Fine. If the gods wouldn’t do anything, I’d do it myself. I’d become one. A god. And I’d strike their ranks for ignoring me. I wasn’t the forgiving type.

“We’re all done.” A wrong pink smile framed Lamia’s statement.

That was what it was. Wrong.

A thump ricocheted from the walls, and our heads snapped toward the door. I abruptly sat up, ready to bolt. It sounded like a body had slumped to the ground.

But then it hit me.

Alora was probably completing her part of our plan.

“Wait right here,” she ordered, then hurried into the hallway.

I jumped down and grabbed the folders she’d left spread wide open on the pristine table. Flipping the pages, I perused the information—date of birth, location, heritage, genetics. Not a mention of the samples.

No, no, no.

A tablet device glinted in the sunlight, and I grabbed it, praying it would be unlocked. This time, the gods listened. Maybe my threat had worked.

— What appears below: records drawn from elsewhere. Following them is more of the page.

(* ===== verification/StateCommit.v ===== *)
(** * State: commit

    [commit] writes the dirty accounts of the cache to the database and empties the cache.  The
    record of an account round-trips through RLP; each turn of the loop touches the database at its
    own address only; after the commit the database shows what the cache showed. *)

From S2P Require Import Prelude CommonData Rlp State StateInv StateClaims.
From Stdlib Require Import ZArith Lia Bool.
From stdpp Require Import base list gmap sorting.
Open Scope Z_scope.
Open Scope state_scope.

Section Commit.
Context {SP : StateParams}.

(** ** The account record *)

Definition intItem (i : Z) : item := Str (toCompactBigEndian i 0).
Lemma intItem_len i : 0 <= i < 2 ^ 256 -> 0 <= lenZ (toCompactBigEndian i 0) <= 32.
Proof.
  intros Hi. pose proof (compact_small i Hi). destruct (bytesRequired_spec i) as (? & _); [lia|].
  unfold toCompactBigEndian. rewrite toBigEndian_lenZ. lia.
Qed.
Lemma intItem_enc_len i : 0 <= i < 2 ^ 256 -> 0 <= lenZ (enc (intItem i)) <= 33.
Proof.
  intros Hi. pose proof (intItem_len i Hi). simpl. unfold encStr, hdrStr, hdr.
  destruct (_ && _); [lia|]. destruct (Z.ltb_spec (lenZ (toCompactBigEndian i 0)) 56); [|lia]. rewrite lenZ_app. simpl lenZ. 
  change (lenZ [128 + lenZ (toCompactBigEndian i 0)]) with 1. lia.
Qed.
Lemma intItem_ok i : 0 <= i < 2 ^ 256 -> item_ok (intItem i).
Proof.
  intros Hi. pose proof (intItem_len i Hi). split; [apply toBigEndian_ok|]. unfold sizeLimit. lia.
Qed.
Lemma appendInt_item s i : 0 <= i < 2 ^ 256 -> appendInt s i = streamItem (intItem i) s.
Proof.
  intros Hi. pose proof (compact_small i Hi). rewrite appendInt_spec by lia.
  by rewrite streamItem_spec by (by apply intItem_ok).
Qed.

Definition record (x : Account) : list item :=
  [intItem (m_nonce x); intItem (m_balance x); intItem (m_codeHash x); intItem (m_storageUsed x)].
Definition fields_ok (x : Account) : Prop :=
  0 <= m_nonce x < 2 ^ 256 /\ 0 <= m_balance x < 2 ^ 256 /\ 0 <= m_codeHash x < 2 ^ 256 /\ 0 <= m_storageUsed x < 2 ^ 256.
Lemma record_ok x : fields_ok x -> item_ok (Lst (record x)).
Proof.
  intros (H1 & H2 & H3 & H4). split.
  - simpl. split_and!; try done; by apply intItem_ok.
  - simpl map. simpl concat. rewrite app_nil_r, !lenZ_app.
    apply intItem_enc_len in H1, H2, H3, H4. simpl enc in *. unfold sizeLimit. lia.
Qed.
Lemma encodeAccount_spec x : fields_ok x -> encodeAccount x = Ok (enc (Lst (record x))).
Proof.
  intros H. pose proof (record_ok x H) as Hok. destruct H as (H1 & H2 & H3 & H4).
  assert (E : (let? s := streamItem (Lst (record x)) emptyStream in out s) = encodeAccount x).
  { unfold encodeAccount. cbn [streamItem]. change (lenZ (record x)) with 4. unfold record.
    destruct (appendList emptyStream 4) as [r0|]; [|done]. cbn [rbind fold_left].
    rewrite (appendInt_item _ _ H1). destruct (streamItem (intItem (m_nonce x)) r0) as [r1|]; [|done]. cbn [rbind].
    rewrite (appendInt_item _ _ H2). destruct (streamItem (intItem (m_balance x)) r1) as [r2|]; [|done]. cbn [rbind].
    rewrite (appendInt_item _ _ H3). destruct (streamItem (intItem (m_codeHash x)) r2) as [r3|]; [|done]. cbn [rbind].
    by rewrite (appendInt_item _ _ H4). }
  rewrite <- E, streamItem_spec by done. done.
Qed.
Lemma decodeAccount_spec x : 32 <= sizeof_s256 -> fields_ok x ->
  decodeAccount (enc (Lst (record x))) = Ok (loadedAccount (m_nonce x) (m_balance x) (m_codeHash x) 0 (m_storageUsed x)).
Proof.
  intros Hs H. pose proof (record_ok x H) as Hok. destruct H as (H1 & H2 & H3 & H4). unfold decodeAccount.
  rewrite (RLP_ctor_reads _ _ _ _ (reads_enc (Lst (record x)) [] Hok)). cbn [rbind].
  assert (Hc : cache_ok (record x) (RLP_of (enc (Lst (record x))))) by (by left).
  destruct (index_spec (record x) _ 0 Hok Hc) as (r0 & -> & Hc0); [lia|]. cbn [rbind].
  change (snd (r0, nth (Z.to_nat 0) (map enc (record x)) [])) with (encStr (toCompactBigEndian (m_nonce x) 0)).
  rewrite toInt_compact by lia. cbn [rbind fst].
  destruct (index_spec (record x) _ 1 Hok Hc0) as (r1 & -> & Hc1); [lia|]. cbn [rbind].
  change (snd (r1, nth (Z.to_nat 1) (map enc (record x)) [])) with (encStr (toCompactBigEndian (m_balance x) 0)).
  rewrite toInt_compact by lia. cbn [rbind fst].
  destruct (index_spec (record x) _ 2 Hok Hc1) as (r2 & -> & Hc2); [lia|]. cbn [rbind].
  change (snd (r2, nth (Z.to_nat 2) (map enc (record x)) [])) with (encStr (toCompactBigEndian (m_codeHash x) 0)).
  rewrite toInt_compact by lia. cbn [rbind fst].
  destruct (index_spec (record x) _ 3 Hok Hc2) as (r3 & -> & Hc3); [lia|]. cbn [rbind].
  change (snd (r3, nth (Z.to_nat 3) (map enc (record x)) [])) with (encStr (toCompactBigEndian (m_storageUsed x) 0)).
  rewrite toInt_compact by lia. cbn [rbind fst].
  destruct (index_spec (record x) _ 4 Hok Hc3) as (r4 & -> & Hc4); [lia|]. done.
Qed.
Lemma record_nonempty x : fields_ok x -> enc (Lst (record x)) <> [].
Proof. intros H E. pose proof (enc_nonempty _ (record_ok x H)) as Hn. rewrite E in Hn. by vm_compute in Hn. Qed.

(** ** One turn of the loop *)

Definition same_at (b : Z) (d d' : DB) : Prop :=
  db_accounts d' !! b = db_accounts d !! b /\ db_code d' !! b = db_code d !! b /\
  forall k, db_storage d' !! (b, k) = db_storage d !! (b, k).
Definition kept (s : State) :=
  (m_storedVersion s, m_currentVersion s, m_writeLocked s, m_nonExistingAccountsCache s, m_accountStartNonce s, m_initial_funds s).
Definition only (a : Z) (s s' : State) : Prop :=
  kept s' = kept s /\ forall b, a <> b -> same_at b (m_db s) (m_db s') /\ m_cache s' !! b = m_cache s !! b.
#[export] Instance same_at_preorder b : PreOrder (same_at b).
Proof.
  split; [done|]. intros d1 d2 d3 (? & ? & H1) (? & ? & H2). split_and!; [congruence..|].
  intros k. by rewrite H2, H1.
Qed.
#[export] Instance only_preorder a : PreOrder (only a).
Proof.
  split; [done|]. intros s1 s2 s3 [Hk1 H1] [Hk2 H2]. split; [congruence|]. intros b Hb.
  destruct (H1 b Hb) as [? ?], (H2 b Hb) as [? ?]. split; [|congruence]. by etrans.
Qed.
Lemma same_at_storage d d' b k : same_at b d d' -> lookupStorage d' b k = lookupStorage d b k.
Proof. intros (_ & _ & H). unfold lookupStorage. by rewrite H. Qed.
Lemma same_at_account d d' b : same_at b d d' -> lookupAccount d' b = lookupAccount d b.
Proof. intros (H & _ & _). unfold lookupAccount. by rewrite H. Qed.
Lemma same_at_code d d' b : same_at b d d' -> lookupCode d' b = lookupCode d b.
Proof. intros (_ & H & _). unfold lookupCode. by rewrite H. Qed.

Here, here was the sample number. The numbers blurred, and I blinked to dissipate the mist clouding my vision.

Okay, I could do this. I could memorize it.

I recounted the sample’s number five, ten, fifteen, twenty times, etching it into my brain for years to come.

The footsteps.

They were back.

Dropping the tablet back on the table, I climbed back onto that chair-table-thing right as the door opened. My heart raced so fast each beat rumbled like thunder rolling over to you from miles away during a storm.

“Your friend seems to have fainted. But she’s okay now,” she said with a pout, as if someone had slapped that wrongness off them.

I bared my teeth in the same manner as she’d done to me before, and asked in my sweetest voice, “You said we were done?”